(** ** sanitize_id *)

Lemma lower_char_cases c :
  is_AZ (lower_char c) = false /\
  (negb (not_alnum c) = true -> negb (spec_outside (lower_char c)) = true) /\
  (not_alnum c = true -> spec_outside (lower_char c) = true).
Proof. destruct c as [[] [] [] [] [] [] [] []]; vm_compute; auto. Qed.

Lemma kept_char_cases c :
  (negb (spec_outside c) = true -> is_underscore c = false) /\
  (negb (spec_outside c) || is_underscore c = true -> isdigit c = is_09 c).
Proof. destruct c as [[] [] [] [] [] [] [] []]; vm_compute; auto. Qed.

Lemma re_sub_lower b s :
  re_sub_go not_alnum "_" b (lower s) = re_sub_go spec_outside "_" b (lower s).
Proof.
  revert b. induction s as [|c s IH]; intros b; simpl; [done|].
  assert (not_alnum (lower_char c) = spec_outside (lower_char c)) as ->.
  { unfold not_alnum, spec_outside.
    by rewrite (proj1 (lower_char_cases c)), orb_false_r. }
  by rewrite !IH.
Qed.

Lemma lower_exists s :
  has_alnum s = true -> str_exists (fun c => negb (spec_outside c)) (lower s) = true.
Proof.
  unfold has_alnum. induction s as [|c s IH]; simpl; [done|].
  intros [Hc|Hs]%orb_true_iff.
  - by rewrite (proj1 (proj2 (lower_char_cases c)) Hc).
  - rewrite (IH Hs). apply orb_true_r.
Qed.

Lemma lower_forall s :
  has_alnum s = false -> str_forall spec_outside (lower s) = true.
Proof.
  unfold has_alnum. induction s as [|c s IH]; simpl; [done|].
  intros [Hc Hs]%orb_false_iff. apply negb_false_iff in Hc.
  by rewrite (proj2 (proj2 (lower_char_cases c)) Hc), (IH Hs).
Qed.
* * * * * * *
§ Your goal
Returned text must match every record word for word.

§ Output
(** ** sanitize_id *)

Lemma lower_char_cases c :
  is_AZ (lower_char c) = false /\
  (negb (not_alnum c) = true -> negb (spec_outside (lower_char c)) = true) /\
  (not_alnum c = true -> spec_outside (lower_char c) = true).
Proof. destruct c as [[] [] [] [] [] [] [] []]; vm_compute; auto. Qed.

Lemma kept_char_cases c :
  (negb (spec_outside c) = true -> is_underscore c = false) /\
  (negb (spec_outside c) || is_underscore c = true -> isdigit c = is_09 c).
Proof. destruct c as [[] [] [] [] [] [] [] []]; vm_compute; auto. Qed.

Lemma re_sub_lower b s :
  re_sub_go not_alnum "_" b (lower s) = re_sub_go spec_outside "_" b (lower s).
Proof.
  revert b. induction s as [|c s IH]; intros b; simpl; [done|].
  assert (not_alnum (lower_char c) = spec_outside (lower_char c)) as ->.
  { unfold not_alnum, spec_outside.
    by rewrite (proj1 (lower_char_cases c)), orb_false_r. }
  by rewrite !IH.
Qed.

Lemma lower_exists s :
  has_alnum s = true -> str_exists (fun c => negb (spec_outside c)) (lower s) = true.
Proof.
  unfold has_alnum. induction s as [|c s IH]; simpl; [done|].
  intros [Hc|Hs]%orb_true_iff.
  - by rewrite (proj1 (proj2 (lower_char_cases c)) Hc).
  - rewrite (IH Hs). apply orb_true_r.
Qed.

Lemma lower_forall s :
  has_alnum s = false -> str_forall spec_outside (lower s) = true.
Proof.
  unfold has_alnum. induction s as [|c s IH]; simpl; [done|].
  intros [Hc Hs]%orb_false_iff. apply negb_false_iff in Hc.
  by rewrite (proj2 (proj2 (lower_char_cases c)) Hc), (IH Hs).
Qed.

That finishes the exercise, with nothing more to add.